Explicó que la candidata Sara Jacobs se comprometió “a pelear por la reunificación de los veteranos deportados con sus familias y su país”.

Dijo que “indiscutiblemente Jacobs abogará porque los veteranos deportados puedan cruzar la frontera y permanecer en Estados Unidos”.

Vivar, quien también hace unas 50 llamadas diarias a electores, dijo que durante la campaña también se promueven iniciativas como una que busca reunificar a los veteranos con sus familias.

“La campaña consiste en que las personas que quieran apoyar firman una petición que ellos mismos envían a sus respectivos congresistas; por ahora se han contactado más de 165 congresistas en una semana”, comentó.

Al mismo tiempo, los veteranos motivan desde Tijuana el voto por el candidato demócrata a la presidencia, pero “más por sacar a Trump”.

“Sabemos que Biden nos falló cuando fue vicepresidente con el presidente Obama.
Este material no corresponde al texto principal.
(** C9 on files: the array of the four names, a document with no key, is
    reported valid with every check passed; the number raises [TypeError]; a
    missing file raises what [open] raises. *)
Example validate_provenance_on_files :
  @validate_provenance TwoFilesPlatform
     [py "testdata"; py "metadata"; py "provenance"; py "array_provenance.json"]
  = Ok {| valid := true; errors := []; warnings := [];
          check_schema_valid := true; check_checksums_valid := true;
          check_timestamps_valid := true; check_dependencies_valid := true |}
  /\ @validate_provenance TwoFilesPlatform
       [py "testdata"; py "metadata"; py "provenance"; py "number_provenance.json"]
     = Raise TypeError
  /\ @validate_provenance TwoFilesPlatform
       [py "testdata"; py "metadata"; py "provenance"; py "none_provenance.json"]
     = Raise FileNotFoundError.
Proof. repeat split; vm_compute; reflexivity. Qed.

(** C7 at an array of three strings and an object of depth 2. *)
Lemma generated_size_within_limits_witness :
  (exists l w',
     generate_array 3 (py "string") (tape_world (rand_seed 42) (ticking 0)) = Ok (l, w')
     /\ Z.of_nat (length l) <= 3
     /\ (in_palette (py "string") = true -> Z.of_nat (length l) = 3))
  /\ generate_array 0 (py "string") (tape_world (rand_seed 42) (ticking 0))
     = Ok ([], tape_world (rand_seed 42) (ticking 0))
  /\ (exists d w',
        generate_object 2 (tape_world (rand_seed 42) (ticking 0)) = Ok (d, w')
        /\ (length d <= 10)%nat
        /\ (2 <= 0 -> d = [] /\ w' = tape_world (rand_seed 42) (ticking 0))).
Proof.
  apply (generated_size_within_limits 3 (py "string") 2
           (tape_world (rand_seed 42) (ticking 0))).
  lia.
Defined.

(** * More of the sources: what is written to disk, and where *)

Section Output.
Desgraciadamente ahorita no hay más que escoger entre él y Trump, pero está bien, lo que queremos es que los electores elijan a congresistas como Sara Jacobs que sabemos que va a presionar a Biden para que cumpla sus promesas”, reveló el directivo.

Joe Biden se comprometió en campaña a presentar en los primeros cien días de su presidencia una iniciativa para regularizar la condición migratoria de aproximadamente once millones de indocumentados en el país y ofrezca garantías y opción de ciudadanía para los beneficiarios de Acción Diferida para quienes Arribaron en la Infancia (DACA).

Por la presión en el cierre de campaña, la aspirante no pudo contestar a la prensa pero la página de internet de su campaña dice que ha sido representante de la ONU, pionera en iniciativas de protección infantil, asesora de la ex secretaria de Estado, Hilary Clinton, y becaria de estudios para la paz en la Universidad de San Diego.

Jacobs tiene licenciatura en Ciencias Políticas y una maestría en Asuntos Internacionales en Política de Seguridad Internacional y Resolución de Conflictos, ambas de la Universidad de Columbia.